Eccentric Developments


Back to basics - Binary search

When building programs, you manipulate data; sometimes, you want to sort it; and others, you want to find something.

Searching for something in an array is very straightforward. Look at each item and compare it with the one you are looking for until you find it. It is acceptable until you start doing it many times or have to look for an item in a large amount of data.

Naïve implementation

The easiest way to find something in an array is to look over all the items. When you do this, you might get lucky and find it at the first position you look at, or if you are not, you might not find it at all, in which case you end up looking at all the data.

numbers = {86,60,45,34,88,48,64,27,98,52,26,66,55,13,69,68,20,70,56,5,1,77,58,15,93,87,16,39,75,94,63,47,18,91,3,54,81,9,19,6,7,65,24,37,46,82,32,21,89,71,84,51,38,2,76,90,4,67,23,50,14,22,72,79,95,59,44,43,36,25,53,49,30,57,97,85,61,96,31,41,33,40,78,12,92,10,83,42,73,74,80,8,29,28,11,35,99,17,100,62}
count = #numbers

-- Bubble sort starts here
function find(number)
  for n = 1, count do
     if numbers[n] == number then
        return n  --found at position n
      end
  end
  return 0 --not found
end
-- Bubble sort ends here

number_1 = find(1)
number_101 = find(101)
return "1 is at position " .. number_1 .. " and 101 is at position " .. number_101

Doing it this way is not a problem when you have a small number of items in the array. But if you have a lot of them, the work becomes slow and inefficient.

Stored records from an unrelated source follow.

(* ===== verification/PyDict.v ===== *)
(** * Python dictionaries and dynamically typed values

    A [dict] keeps its insertion order: it is a list of key/value pairs whose
    keys are pairwise different ([dict_wf]).  Assigning to a present key keeps
    its position, assigning to a new one appends.  [pyval] is the type of the
    values YAML and JSON documents load to. *)

From S2P Require Import Prelude PyText.

Section dict.
Context {K V : Type} `{EqDecision K}.
Implicit Types (d : list (K * V)) (k : K) (v : V).

(** [d.get(k)]. *)
Fixpoint dget d k : option V :=
  match d with
  | [] => None
  | (k', v) :: d => if decide (k' = k) then Some v else dget d k
  end.

(** [d[k] = v]. *)
Fixpoint dset d k v : list (K * V) :=
  match d with
  | [] => [(k, v)]
  | (k', v') :: d =>
    if decide (k' = k) then (k', v) :: d else (k', v') :: dset d k v
  end.

(** [d.get(k, default)]. *)
Definition dget_or d k (v : V) : V := default v (dget d k).

(** [k in d]. *)
Definition dmem k d : bool := bool_decide (is_Some (dget d k)).

(** [d.setdefault(k, v)]: the dictionary after the call. *)
Definition dsetdefault d k v : list (K * V) :=
  match dget d k with Some _ => d | None => dset d k v end.

(** [d.pop(k, None)]: the dictionary after the call. *)
Definition dpop d k : list (K * V) := filter (λ p, p.1 ≠ k) d.

Definition dict_wf d : Prop := NoDup d.*1.

Lemma dget_dset_eq d k v : dget (dset d k v) k = Some v.
Proof.
  induction d as [|[k' v'] d IH]; simpl; [by case_decide|].
  destruct (decide (k' = k)); simpl; case_decide; done.
Qed.

Lemma dget_dset_ne d k k' v : k ≠ k' → dget (dset d k v) k' = dget d k'.
Proof.
  intros Hne. induction d as [|[k0 v0] d IH]; simpl; [by case_decide|].
  destruct (decide (k0 = k)); simpl; repeat case_decide; congruence.
Qed.

Lemma dget_dset d k k' v :
  dget (dset d k v) k' = if decide (k = k') then Some v else dget d k'.
Proof.
  case_decide; [subst; apply dget_dset_eq|by apply dget_dset_ne].
Qed.

Lemma dget_None d k : dget d k = None ↔ k ∉ d.*1.
Proof.
  induction d as [|[k' v'] d IH]; csimpl; [set_solver|].
  case_decide; set_solver.
Qed.

Lemma dget_is_Some d k : is_Some (dget d k) ↔ k ∈ d.*1.
Proof.
  rewrite <-not_eq_None_Some, dget_None.
  destruct (decide (k ∈ d.*1)); naive_solver.
Qed.

Lemma dmem_true k d : dmem k d = true ↔ k ∈ d.*1.
Proof. unfold dmem. rewrite bool_decide_eq_true. apply dget_is_Some. Qed.

Lemma dmem_false k d : dmem k d = false ↔ k ∉ d.*1.
Proof. rewrite <-dmem_true. destruct (dmem k d); naive_solver. Qed.

Lemma dget_elem d k v : dget d k = Some v → (k, v) ∈ d.
Proof.
  induction d as [|[k' v'] d IH]; simpl; [done|].
  case_decide; [|set_solver]. intros [= ->]. subst. set_solver.
Qed.

Lemma elem_dget d k v : dict_wf d → (k, v) ∈ d → dget d k = Some v.
Proof.
  unfold dict_wf. induction d as [|[k' v'] d IH]; csimpl; [set_solver|].
  rewrite NoDup_cons, elem_of_cons. intros [Hk Hd] [[= <- <-]|Hin].
  - by rewrite decide_True.
  - rewrite decide_False; [by apply IH|]. intros ->.
    apply Hk, list_elem_of_fmap. by exists (k, v).
Qed.

Lemma dset_keys_old d k v : k ∈ d.*1 → (dset d k v).*1 = d.*1.
Proof.
  induction d as [|[k' v'] d IH]; csimpl; [set_solver|].
  destruct (decide (k' = k)); csimpl; [done|].
  intros Hin. f_equal. apply IH. set_solver.
Qed.

Lemma dset_keys_new d k v : k ∉ d.*1 → dset d k v = d ++ [(k, v)].
Proof.
  induction d as [|[k' v'] d IH]; csimpl; [done|]. intros Hk.
  rewrite decide_False by set_solver. f_equal. apply IH. set_solver.
Qed.

Lemma elem_of_dset_keys d k k' v : k' ∈ (dset d k v).*1 ↔ k' = k ∨ k' ∈ d.*1.
Proof.
  destruct (decide (k ∈ d.*1)) as [Hin|Hin].
  - rewrite dset_keys_old by done. naive_solver.
  - rewrite dset_keys_new, fmap_app by done. csimpl. set_solver.
Qed.

Lemma elem_of_dset d k k' v v' : (k', v') ∈ dset d k v → (k', v') = (k, v) ∨ (k', v') ∈ d.
Proof.
  induction d as [|[k1 v1] d IH]; simpl; [set_solver|].
  case_decide; rewrite !elem_of_cons; naive_solver.
Qed.

Lemma dset_wf d k v : dict_wf d → dict_wf (dset d k v).
Proof.
  unfold dict_wf. intros Hd. destruct (decide (k ∈ d.*1)) as [Hin|Hin].
  - by rewrite dset_keys_old.
  - rewrite dset_keys_new, fmap_app by done. csimpl.
    apply NoDup_app. split; [done|]. split; [set_solver|].
    apply NoDup_singleton.
Qed.

Lemma dsetdefault_wf d k v : dict_wf d → dict_wf (dsetdefault d k v).
Proof. unfold dsetdefault. destruct (dget d k); [done|apply dset_wf]. Qed.

Lemma dget_dsetdefault d k k' v :
  dget (dsetdefault d k v) k' =
  if decide (k = k') then Some (default v (dget d k)) else dget d k'.
Proof.
  unfold dsetdefault. destruct (dget d k) eqn:E; case_decide; simplify_eq/=; auto.
  - apply dget_dset_eq.
  - by apply dget_dset_ne.
Qed.

Lemma dget_dpop d k k' :
  dget (dpop d k) k' = if decide (k = k') then None else dget d k'.
Proof.
  unfold dpop. induction d as [|[k0 v0] d IH]; simpl; [by case_decide|].
  rewrite filter_cons. simpl. destruct (decide (k0 ≠ k)) as [Hne|Heq]; simpl.
  - rewrite IH. repeat case_decide; congruence.
  - rewrite IH. apply dec_stable in Heq. subst. repeat case_decide; congruence.
Qed.

Lemma dpop_wf d k : dict_wf d → dict_wf (dpop d k).
Proof.
  unfold dict_wf, dpop. induction d as [|[k0 v0] d IH]; csimpl; [done|].
  rewrite NoDup_cons. intros [Hk Hd]. rewrite filter_cons.
  case_decide; csimpl; [|by apply IH]. apply NoDup_cons. split; [|by apply IH].
  contradict Hk. apply list_elem_of_fmap in Hk as ([k1 v1] & -> & Hin).
  apply list_elem_of_filter in Hin as [_ Hin]. apply list_elem_of_fmap.
  by exists (k1, v1).
Qed.

Lemma dset_twice d k v v' : dset (dset d k v) k v' = dset d k v'.
Proof.
  induction d as [|[k0 v0] d IH]; simpl; [by rewrite decide_True|].
  destruct (decide (k0 = k)); simpl; [by rewrite decide_True|].
  rewrite decide_False by done. by rewrite IH.
Qed.
End dict.

Arguments dict_wf {K V} d.

#[export] Hint Resolve dset_wf dsetdefault_wf dpop_wf : mqlab.
#[export] Hint Rewrite @dget_dset_eq @dget_dsetdefault @dget_dpop : mqlab.

(** A dictionary comprehension [{k(x): v(x) for x in l}]. *)
Definition dict_of {K V A} `{EqDecision K} (f : A → K * V) (l : list A) : list (K * V) :=
  foldl (λ d x, dset d (f x).1 (f x).2) [] l.

Lemma foldl_dset_wf {K V A} `{EqDecision K} (f : A → K * V) l d :
  dict_wf d → dict_wf (foldl (λ d x, dset d (f x).1 (f x).2) d l).
Proof.
  revert d. induction l as [|x l IH]; intros d Hd; simpl; [done|].
  by apply IH, dset_wf.
Qed.

Lemma dict_of_wf {K V A} `{EqDecision K} (f : A → K * V) l : dict_wf (dict_of f l).
Proof. apply foldl_dset_wf. constructor. Qed.

Lemma foldl_dset_keys {K V A} `{EqDecision K} (f : A → K * V) l d k :
  k ∈ (foldl (λ d x, dset d (f x).1 (f x).2) d l).*1
    ↔ k ∈ d.*1 ∨ ∃ x, x ∈ l ∧ k = (f x).1.
Proof.
  revert d. induction l as [|x l IH]; intros d; simpl.
  - set_solver.
  - rewrite IH, elem_of_dset_keys. set_solver.
Qed.

Lemma dict_of_keys {K V A} `{EqDecision K} (f : A → K * V) l k :
  k ∈ (dict_of f l).*1 ↔ ∃ x, x ∈ l ∧ k = (f x).1.
Proof. unfold dict_of. rewrite foldl_dset_keys. set_solver. Qed.

(** Distinct keys keep every entry. *)
Lemma dict_of_uniq {K V A} `{EqDecision K} (f : A → K * V) l :
  NoDup ((f <$> l).*1) → dict_of f l = f <$> l.
Proof.
  unfold dict_of. induction l as [|x l IH] using rev_ind; [done|].
  rewrite !fmap_app, foldl_app. intros (Hl & Hx & _)%NoDup_app. rewrite IH by done. cbn [foldl].
  destruct (f x) as [k v] eqn:Hf. csimpl. rewrite dset_keys_new, Hf; [done|].
  intros Hin. apply (Hx k Hin). csimpl. rewrite Hf. by left.
Qed.

(** Where an entry comes from. *)
Lemma foldl_dset_inv {K V A} `{EqDecision K} (f : A → K * V) l d k v :
  dget (foldl (λ d x, dset d (f x).1 (f x).2) d l) k = Some v →
  (∃ x, x ∈ l ∧ f x = (k, v)) ∨ dget d k = Some v.
Proof.
  induction l as [|x l IH] using rev_ind; [by right|]. rewrite foldl_app. cbn [foldl]. rewrite dget_dset.
  case_decide as Hk.
  - intros [= <-]. left. exists x. split; [apply elem_of_app; right; by left|]. subst k. by destruct (f x).
  - intros [(y & Hy & Hf)|Hd]%IH; [|by right]. left. exists y. split; [|done]. apply elem_of_app. by left.
Qed.

(** With distinct keys, every entry is found. *)
Lemma foldl_dset_elem {K V A} `{EqDecision K} (f : A → K * V) l d x :
  NoDup (fst ∘ f <$> l) → x ∈ l →
  dget (foldl (λ d x, dset d (f x).1 (f x).2) d l) (f x).1 = Some (f x).2.
Proof.
  intros Hnd Hx. induction l as [|y l IH] using rev_ind; [by apply elem_of_nil in Hx|].
  rewrite foldl_app. cbn [foldl]. rewrite fmap_app in Hnd. apply NoDup_app in Hnd as (Hnd & Hy & _).
  rewrite dget_dset. case_decide as Hk.
  - apply elem_of_app in Hx as [Hx|Hx%list_elem_of_singleton]; [|by subst].
    exfalso. apply (Hy (f x).1); [apply list_elem_of_fmap; by exists x|]. rewrite <-Hk. csimpl. by left.
  - apply IH; [done|]. apply elem_of_app in Hx as [|Hx%list_elem_of_singleton]; [done|by subst].
Qed.

(** The last binding of a key wins. *)
Lemma foldl_dset_get {K V A} `{EqDecision K} (f : A → K * V) l d k :
  dget (foldl (λ d x, dset d (f x).1 (f x).2) d l) k =
    match List.find (λ x, bool_decide ((f x).1 = k)) (rev l) with
    | Some x => Some (f x).2
    | None => dget d k
    end.
Proof.
  revert d. induction l as [|x l IH] using rev_ind; intros d; [done|].
  rewrite foldl_app, rev_app_distr. simpl. rewrite dget_dset.
  case_decide; case_bool_decide; try congruence. apply IH.
Qed.

(** ** Dynamically typed values

    [PyOther] covers the values no modelled module inspects beyond their type
    (floats, dates, ...): its fields are the name of the type, [str(value)] and
    [bool(value)]. *)
Inductive pyval : Type :=
  | PyNone
  | PyBool (b : bool)
  | PyInt (z : Z)
  | PyStr (s : text)
  | PyList (l : list pyval)
  | PyDict (d : list (pyval * pyval))
  | PyOther (ty repr : text) (truth : bool).

Implicit Type v : pyval.

(** [d.get(k)] on a loaded mapping, for a string key. *)
Fixpoint yget (d : list (pyval * pyval)) (k : text) : option pyval :=
  match d with
  | [] => None
  | (PyStr k', v) :: d => if decide (k' = k) then Some v else yget d k
  | _ :: d => yget d k
  end.

(** [d[k] = v] on a loaded mapping, for a string key. *)
Fixpoint yset (d : list (pyval * pyval)) (k : text) v : list (pyval * pyval) :=
  match d with
  | [] => [(PyStr k, v)]
  | (PyStr k', v') :: d =>
      if decide (k' = k) then (PyStr k', v) :: d else (PyStr k', v') :: yset d k v
  | p :: d => p :: yset d k v
  end.

(** [d.pop(k, None)]: the mapping after the call. *)
Fixpoint ypop (d : list (pyval * pyval)) (k : text) : list (pyval * pyval) :=
  match d with
  | [] => []
  | (PyStr k', v') :: d => if decide (k' = k) then ypop d k else (PyStr k', v') :: ypop d k
  | p :: d => p :: ypop d k
  end.

(** [bool(v)]. *)
Definition truthy v : bool :=
  match v with
  | PyNone => false
  | PyBool b => b
  | PyInt z => negb (z =? 0)%Z
  | PyStr s => negb (bool_decide (s = []))
  | PyList l => match l with [] => false | _ => true end
  | PyDict d => match d with [] => false | _ => true end
  | PyOther _ _ b => b
  end.

(** [d.get(k) or {}] and [d.get(k) or []], when the value has the shape the
    callers rely on; [None] stands for the TypeError/AttributeError of another
    shape. *)
Definition or_dict (o : option pyval) : option (list (pyval * pyval)) :=
  match o with
  | None => Some []
  | Some (PyDict d) => Some d
  | Some v => if truthy v then None else Some []
  end.

Definition or_list (o : option pyval) : option (list pyval) :=
  match o with
  | None => Some []
  | Some (PyList l) => Some l
  | Some v => if truthy v then None else Some []
  end.

Section pyval.
Implicit Types d : list (pyval * pyval).

Lemma yget_yset d k k' v :
  yget (yset d k v) k' = if decide (k = k') then Some v else yget d k'.
Proof.
  induction d as [|[kv v'] d IH]; simpl; [by case_decide|].
  destruct kv; simpl; try apply IH.
  destruct (decide (s = k)); simpl; repeat case_decide; congruence.
Qed.

Lemma yget_yset_eq d k v : yget (yset d k v) k = Some v.
Proof. rewrite yget_yset. by rewrite decide_True. Qed.

Lemma yget_yset_ne d k k' v : k ≠ k' → yget (yset d k v) k' = yget d k'.
Proof. intros. rewrite yget_yset. by rewrite decide_False. Qed.

Lemma yget_ypop d k k' :
  yget (ypop d k) k' = if decide (k = k') then None else yget d k'.
Proof.
  induction d as [|[kv v'] d IH]; simpl; [by case_decide|].
  destruct kv; simpl; try apply IH.
  destruct (decide (s = k)); simpl; rewrite ?IH; repeat case_decide; congruence.
Qed.

Lemma yget_elem d k v : yget d k = Some v → (PyStr k, v) ∈ d.
Proof.
  induction d as [|[kv v'] d IH]; simpl; [done|].
  destruct kv; try (intros; right; by apply IH).
  case_decide; [|intros; right; by apply IH]. intros [= ->]. subst. left.
Qed.
End pyval.

#[export] Hint Rewrite yget_yset_eq yget_ypop : mqlab.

Even finding a number in 100 elements just by looking is cumbersome.

What if we use a sorted array

But let's say we have all the information already sorted. Then, finding a number by looking is much easier for a person. Sadly computers cannot look at several items simultaneously as people do, but we can program the computer to use some hints while searching in this particular case.

Enter binary search; for this algorithm, we look at the middle of the data and determine how it compares to the item we want to find.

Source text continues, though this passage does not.